IRS provides millions a pass on penalties for 2018 underpayment

The 2018 deadline for filing of individual income tax returns around the corner, taxpayers should take note of the Internal Revenue Service (IRS) recent announcement of expanded relief from penalties for persons having their 2018 federal income tax withholding and estimated tax payments below their tax liability for the year. For most tax years, individuals must make payments of a minimum of 90% of their tax liability in four (4) installments in the year to prevent the obligation of penalties for not making estimated tax payments. 

The relief is due to changes in the Tax Cuts and Jobs Act (TCJA). This waiver encompasses taxpayers whose total withholding and estimated tax payments are equal to or greater than 85 percent of their taxes owed.


Code Sec. 6654 levies a penalty on a person who underpays his or her estimated tax. The penalty is calculated concerning four vital installment payments of the taxpayer’s estimated tax liability.

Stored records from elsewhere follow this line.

(** [strings.FieldsFunc(s, f)]: the maximal runs of bytes of [s] on which
    [f] is false. *)
Fixpoint FieldsFunc_aux (f : ascii -> bool) (s : string) (cur : string)
  : list string :=
  match s with
  | EmptyString => if String.eqb cur "" then [] else [cur]
  | String c s' =>
      if f c
      then (if String.eqb cur "" then [] else [cur]) ++ FieldsFunc_aux f s' ""
      else FieldsFunc_aux f s' (cur ++ String c "")%string
  end.

Definition FieldsFunc (s : string) (f : ascii -> bool) : list string :=
  FieldsFunc_aux f s "".

End strings.

Module filepath.

(** [filepath.FromSlash]: on a platform whose separator is the slash the
    path is returned as it is; otherwise every slash is replaced. *)
Definition FromSlash (Separator : ascii) (path : string) : string :=
  if Ascii.eqb Separator "/"%char then path
  else strings.ReplaceByte path "/"%char Separator.

End filepath.

(* ================================================================= *)
(** ** The event log *)

(** What a handler can do with the [http.ResponseWriter] it is given: the
    two methods the package calls itself, and the three functions of
    [net/http] it passes the writer to. *)
Inductive Call : Type :=
| WriteHeader (code : Z)                 (* w.WriteHeader(code)            *)
| Write (bytes : string)                 (* w.Write(bytes)                 *)
| Error (error : string) (code : Z)      (* http.Error(w, error, code)     *)
| Redirect (url : string) (code : Z)     (* http.Redirect(w, r, url, code) *)
| ServeFile (name : string).             (* http.ServeFile(w, r, name)     *)

(** The events of one request, in program order. *)
Inductive Event : Type :=
| BufferWrite (bytes : string)           (* a Write on the local bytes.Buffer *)
| ExecuteReturn (err : option string)    (* template.Execute has returned     *)
| OsStat (name : string)                 (* os.Stat(name) was called          *)
| Transport (c : Call).                  (* a call on the ResponseWriter      *)

Definition Trace : Type := list Event.

(** The calls that reached the response writer. *)
Fixpoint transport (tr : Trace) : list Call :=
  match tr with
  | [] => []
  | Transport c :: tr' => c :: transport tr'
  | _ :: tr' => transport tr'
  end.

(** A computation logs events and then returns a value or panics. *)
Inductive Result (A : Type) : Type :=
| Returned (a : A)
| Panicked.
Arguments Returned {A} a.
Arguments Panicked {A}.

Definition Go (A : Type) : Type := (Trace * Result A)%type.

Definition ret {A} (a : A) : Go A := ([], Returned a).

Definition bind {A B} (m : Go A) (k : A -> Go B) : Go B :=
  match m with
  | (tr, Returned a) => let (tr', b) := k a in (tr ++ tr', b)
  | (tr, Panicked) => (tr, Panicked)
  end.

Definition emit (e : Event) : Go unit := ([e], Returned tt).

Definition panic {A} : Go A := ([], Panicked).

Definition trace {A} (m : Go A) : Trace := fst m.
Definition result {A} (m : Go A) : Result A := snd m.

Declare Scope go_scope.
Delimit Scope go_scope with go.
Notation "x <- m ;; k" := (bind m (fun x => k))
  (at level 100, m at next level, right associativity) : go_scope.
Notation "' p <- m ;; k" := (bind m (fun p => k))
  (at level 100, p pattern, m at next level, right associativity) : go_scope.
Notation "m ;;; k" := (bind m (fun _ => k))
  (at level 100, right associativity) : go_scope.
Local Open Scope go_scope.

(* ================================================================= *)
(** ** Writers, buffers and templates *)

(** The response writer is a handle; what is done through it is in the log. *)
Inductive ResponseWriter : Type := responseWriter.

(** [bytes.Buffer]: the bytes written so far. *)
Definition Buffer : Type := string.

(** [io.Writer]. *)
Class Writer (W : Type) : Type :=
  write : W -> string -> Go W.

#[global] Instance Buffer_Writer : Writer Buffer :=
  fun b p => emit (BufferWrite p) ;;; ret (b ++ p)%string.

#[global] Instance ResponseWriter_Writer : Writer ResponseWriter :=
  fun w p => emit (Transport (Write p)) ;;; ret w.

Fixpoint write_all {W} `{Writer W} (wr : W) (chunks : list string) : Go W :=
  match chunks with
  | [] => ret wr
  | p :: chunks' => wr' <- write wr p ;; write_all wr' chunks'
  end.

(** [buffer.WriteTo(w)]: one [Write] of the whole content, and no call at
    all when the buffer is empty. *)
Definition WriteTo (buffer : Buffer) (w : ResponseWriter) : Go unit :=
  if String.eqb buffer "" then ret tt
  else emit (Transport (Write buffer)).

(** The values the package passes to a template. *)
Record ErrorMessage : Type := mkErrorMessage { ErrorMessage_ : string }.
Record NotFoundData : Type := mkNotFoundData { Path_ : string }.

Inductive TemplateData : Type :=
| ErrorMessageData (d : ErrorMessage)
| NotFoundDataData (d : NotFoundData).

(** A parsed [*template.Template].  Executing it on a value writes pieces
    of output to the writer, in order, and ends with or without an error;
    when it ends with an error the pieces before it have been written. *)
Record Template : Type := mkTemplate {
  run : TemplateData -> list string * option string
}.

(** [t.Execute(wr, data)]. *)
Definition Execute {W} `{Writer W} (t : Template) (wr : W) (data : TemplateData)
  : Go (W * option string) :=
  let (chunks, err) := run t data in
  wr' <- write_all wr chunks ;;
  emit (ExecuteReturn err) ;;;
  ret (wr', err).

(** The whole output of a template on a value. *)
Definition rendered (t : Template) (data : TemplateData) : string :=
  String.concat "" (fst (run t data)).

Definition render_error (t : Template) (data : TemplateData) : option string :=
  snd (run t data).

(* ================================================================= *)
(** ** net/http constants and requests *)

Definition StatusOK : Z := 200.
Definition StatusMovedPermanently : Z := 301.
Definition StatusFound : Z := 302.
Definition StatusBadRequest : Z := 400.
Definition StatusNotFound : Z := 404.
Definition StatusInternalServerError : Z := 500.

(** The fields of [*http.Request] that are read: [r.Method], [r.URL.Path]
    and [r.URL.RawQuery]. *)
Record Request : Type := mkRequest {
  Method : string;
  URL_Path : string;
  URL_RawQuery : string
}.

(** [http.Handler]. *)
Record Handler : Type := mkHandler {
  Handler_ServeHTTP : ResponseWriter -> Request -> Go unit
}.

Definition http_Error (w : ResponseWriter) (error : string) (code : Z) : Go unit :=
  emit (Transport (Error error code)).

Definition http_Redirect (w : ResponseWriter) (r : Request) (url : string)
  (code : Z) : Go unit :=
  emit (Transport (Redirect url code)).

Definition http_ServeFile (w : ResponseWriter) (r : Request) (name : string)
  : Go unit :=
  emit (Transport (ServeFile name)).

Definition w_WriteHeader (w : ResponseWriter) (code : Z) : Go unit :=
  emit (Transport (WriteHeader code)).

(* ================================================================= *)
(** ** ErrorHandler *)

Record ErrorHandler : Type := mkErrorHandler {
  template : Template;
  defaultMessage : string;
  displayErrors : bool
}.

Definition NewErrorHandler (template : Template) (defaultMessage : string)
  (displayErrors : bool) : ErrorHandler :=
  {| template := template;
     defaultMessage := defaultMessage;
     displayErrors := displayErrors |}.

Module ErrorHandler_.

Definition ServeError (h : ErrorHandler) (w : ResponseWriter)
  (message : string) : Go unit :=
  let templateData :=
    if displayErrors h then mkErrorMessage message
    else mkErrorMessage (defaultMessage h) in
  '(buffer, err) <-
     Execute (template h) ("" : Buffer) (ErrorMessageData templateData) ;;
  match err with
  | Some e => http_Error w e StatusInternalServerError
  | None =>
      w_WriteHeader w StatusInternalServerError ;;;
      WriteTo buffer w
  end.

Definition AlwaysServeError (h : ErrorHandler) (w : ResponseWriter)
  (message : string) : Go unit :=
  let templateData := mkErrorMessage message in
  '(buffer, err) <-
     Execute (template h) ("" : Buffer) (ErrorMessageData templateData) ;;
  match err with
  | Some e => http_Error w e StatusInternalServerError
  | None =>
      w_WriteHeader w StatusInternalServerError ;;;
      WriteTo buffer w
  end.

Definition ServeHTTP (h : ErrorHandler) (w : ResponseWriter) (r : Request)
  : Go unit :=
  let templateData := mkErrorMessage (defaultMessage h) in
  '(buffer, err) <-
     Execute (template h) ("" : Buffer) (ErrorMessageData templateData) ;;
  match err with
  | Some e => http_Error w e StatusInternalServerError
  | None =>
      w_WriteHeader w StatusInternalServerError ;;;
      WriteTo buffer w
  end.
(** * Verification of the fallback-chain product-resolution engine

    Shallow embedding of [backend/enhanced_amazon_agent.py]
    (class [EnhancedAmazonProductAgent]) and theorems about it; further
    on, of [backend/simple_amazon_scraper.py] and of the rate limiter of
    [backend_api.py].

    - A Python [str] is a sequence of Unicode code points: [list N].
    - The parts of the Unicode character database that the code reaches
      through [str.upper], [str.lower], [str.strip], [\s], [\d] and
      [float] on non-ASCII code points are a parameter ([unicode]); the
      ASCII part of each is written out.  Theorems hold for every such
      database.
    - Python's [re] is embedded as a backtracking matcher over a regular
      expression syntax tree, with one capturing group. *)

From Stdlib Require Import String Ascii.
From Stdlib Require Import List NArith ZArith Bool Lia.
Import ListNotations.

(** ** Strings *)

Definition cp := N.
Definition str := list cp.

Module Utf8.
(** Decoder used only to write string literals of the source, which is a
    UTF-8 file, as code point lists. *)
Definition cont (b : N) : N := N.land b 63.

Fixpoint decode (bs : list N) : str :=
  match bs with
  | [] => []
  | b :: r =>
      if (b <? 128)%N then b :: decode r
      else if (b <? 224)%N then
        match r with
        | b1 :: r1 => ((N.land b 31) * 64 + cont b1)%N :: decode r1
        | _ => []
        end
      else if (b <? 240)%N then
        match r with
        | b1 :: b2 :: r2 =>
            ((N.land b 15) * 4096 + cont b1 * 64 + cont b2)%N :: decode r2
        | _ => []
        end
      else
        match r with
        | b1 :: b2 :: b3 :: r3 =>
            ((N.land b 7) * 262144 + cont b1 * 4096 + cont b2 * 64 + cont b3)%N
              :: decode r3
        | _ => []
        end
  end.
End Utf8.

(** [u] turns a string literal of this file into the Python string of
    the same text. *)
Definition u (s : string) : str :=
  Utf8.decode (map N_of_ascii (list_ascii_of_string s)).

Definition str_eqb (a b : str) : bool :=
  if list_eq_dec N.eq_dec a b then true else false.

(** [s.startswith(p)] *)
Fixpoint startswith (p s : str) : bool :=
  match p, s with
  | [], _ => true
  | _ :: _, [] => false
  | a :: p', b :: s' => (a =? b)%N && startswith p' s'
  end.

(** [p in s] for strings: substring test. *)
Fixpoint contains (p s : str) : bool :=
  startswith p s ||
  match s with
  | [] => false
  | _ :: s' => contains p s'
  end.

(** [s.replace(old, new)] for non-empty [old]: occurrences are replaced
    left to right without overlap; [skip] counts the characters of an
    occurrence still to be dropped. *)
Fixpoint replace_go (old new : str) (skip : nat) (s : str) : str :=
  match s with
  | [] => []
  | c :: t =>
      match skip with
      | S k => replace_go old new k t
      | O =>
          if startswith old s
          then new ++ replace_go old new (length old - 1) t
          else c :: replace_go old new O t
      end
  end.

Definition py_replace (old new s : str) : str := replace_go old new 0 s.

(** [s[a:b]] with [0 <= a]. *)
Definition slice (a b : nat) (s : str) : str := firstn (b - a) (skipn a s).

(** ** The Unicode character database

    What Python answers for code points from 128 on.  [uc_lower] sees the
    text before and after the character because [str.lower] maps capital
    sigma by its context. *)
Record unicode := {
  uc_isspace : cp -> bool;
  uc_decimal : cp -> option N;
  uc_upper : cp -> str;
  uc_lower : str -> cp -> str -> str
}.

(** A database in which no code point from 128 on is white space, a digit
    or cased.  It agrees with Python on the currency signs and on every
    other code point without such properties, and is the one the
    examples below are evaluated in. *)
Definition caseless : unicode := {|
  uc_isspace := fun _ => false;
  uc_decimal := fun _ => None;
  uc_upper := fun c => [c];
  uc_lower := fun _ c _ => [c]
|}.

Definition is_ascii (c : cp) : bool := (c <? 128)%N.
Definition ascii_upper_letter (c : cp) : bool := (65 <=? c)%N && (c <=? 90)%N.
Definition ascii_lower_letter (c : cp) : bool := (97 <=? c)%N && (c <=? 122)%N.
Definition ascii_digit (c : cp) : bool := (48 <=? c)%N && (c <=? 57)%N.
Definition ascii_alnum (c : cp) : bool :=
  ascii_upper_letter c || ascii_lower_letter c || ascii_digit c.
Definition ascii_AZ09 (c : cp) : bool := ascii_upper_letter c || ascii_digit c.

Section Unicode.
Variable U : unicode.

(** [c.isspace()], which is also what [\s] tests. *)
Definition py_isspace (c : cp) : bool :=
  if is_ascii c
  then ((9 <=? c)%N && (c <=? 13)%N) || ((28 <=? c)%N && (c <=? 32)%N)
  else uc_isspace U c.

(** Decimal digit value of [c]; [c.isdecimal()] and [\d] test that there
    is one, [float] uses it. *)
Definition py_decimal (c : cp) : option N :=
  if is_ascii c
  then (if ascii_digit c then Some (c - 48)%N else None)
  else uc_decimal U c.

Definition py_isdigit (c : cp) : bool :=
  match py_decimal c with Some _ => true | None => false end.

(** Upper case of one character.  The four non-ASCII letters that
    [[A-Z]] accepts under [re.IGNORECASE] are written out:
    U+0130 and U+212A are upper case already, U+0131 maps to I and
    U+017F to S. *)
Definition upper_cp (c : cp) : str :=
  if ascii_lower_letter c then [(c - 32)%N]
  else if is_ascii c then [c]
  else if (c =? 304)%N then [304%N]
  else if (c =? 305)%N then [73%N]
  else if (c =? 383)%N then [83%N]
  else if (c =? 8490)%N then [8490%N]
  else uc_upper U c.

(** [s.upper()] *)
Definition py_upper (s : str) : str := flat_map upper_cp s.

Definition lower_cp (before : str) (c : cp) (after : str) : str :=
  if ascii_upper_letter c then [(c + 32)%N]
  else if is_ascii c then [c]
  else uc_lower U before c after.

Fixpoint lower_go (before s : str) : str :=
  match s with
  | [] => []
  | c :: t => lower_cp before c t ++ lower_go (before ++ [c]) t
  end.

(** [s.lower()] *)
Definition py_lower (s : str) : str := lower_go [] s.

(** [s.lstrip()], [s.rstrip()], [s.strip()] *)
Fixpoint lstrip (s : str) : str :=
  match s with
  | [] => []
  | c :: t => if py_isspace c then lstrip t else s
  end.

Fixpoint rstrip (s : str) : str :=
  match s with
  | [] => []
  | c :: t =>
      match rstrip t with
      | [] => if py_isspace c then [] else [c]
      | t' => c :: t'
      end
  end.

Definition py_strip (s : str) : str := rstrip (lstrip s).
End Unicode.

(** ** Regular expressions *)

Inductive regex : Type :=
| Eps : regex
| Chr : (cp -> bool) -> regex
| Cat : regex -> regex -> regex
| Alt : regex -> regex -> regex
| Star : regex -> regex
| Group : regex -> regex
| Bol : regex
| Eol : regex.

(** [r+], [r?], [r{n}], [r{m,n}] and literal text, all greedy. *)
Definition Plus (r : regex) : regex := Cat r (Star r).
Definition Opt (r : regex) : regex := Alt r Eps.

Fixpoint rep_exact (n : nat) (r : regex) : regex :=
  match n with
  | O => Eps
  | S n' => Cat r (rep_exact n' r)
  end.

Fixpoint rep_upto (n : nat) (r : regex) : regex :=
  match n with
  | O => Eps
  | S n' => Alt (Cat r (rep_upto n' r)) Eps
  end.

Definition Rep (m n : nat) (r : regex) : regex :=
  Cat (rep_exact m r) (rep_upto (n - m) r).

Definition is_cp (a : cp) : cp -> bool := fun c => (c =? a)%N.
Definition not_cp (a : cp) : cp -> bool := fun c => negb (c =? a)%N.

(** Case folding of [re.IGNORECASE] on Unicode patterns, as far as ASCII
    letters are concerned: besides the two ASCII cases, U+0130 and U+0131
    count as [i], U+017F as [s] and U+212A as [k]. *)
Definition fold_case (c : cp) : cp :=
  if ascii_upper_letter c then (c + 32)%N
  else if (c =? 304)%N || (c =? 305)%N then 105%N
  else if (c =? 383)%N then 115%N
  else if (c =? 8490)%N then 107%N
  else c.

Each essential installment is equal to 25 percent of the “yearly required payment,” which generally equals the lesser of: 

(1) 90 percent of the tax evident on the individual’s return for that year (or, if there is no return filed, 90 percent of his or her tax for such year) or 

(2) if the person filed a valid replacement for the preceding tax year, 100 percent of the tax shown on that return -110 percent if a taxpayer’s adjusted gross income was above $150,000, or $75,000 if married and filing a separate return. 

Income taxes held back from wages are deemed to be paid consistently throughout the tax year unless the taxpayer shows the dates on which the amounts were withheld.

The TCJA was a complete tax overhaul which vividly changed the rules that govern the taxation of individual taxpayers for tax years starting before 2026.  It makes available novel income tax rates and brackets, increasing the standard deduction, suspending personal deductions, improving the child tax credit, reducing the state and local tax deduction, and momentarily reducing the medical expense threshold, among many other changes. The rule also makes a new deduction for non-corporate taxpayers with eligible business income from pass-through.

It is observed that some of the many changes in the TCJA might impact withholding. A Government Accountability Office (GAO) report estimated that nearly 30 million taxpayers could be under-withheld in 2018. Members of Congress and various groups have shown their concern to Treasury and regarding this situation.


IRS indicated that it is waiving the penalty for any taxpayer who made payment at least 85% of their total tax liability during the year through federal income tax withholding, quarterly estimated tax payments or both combinations.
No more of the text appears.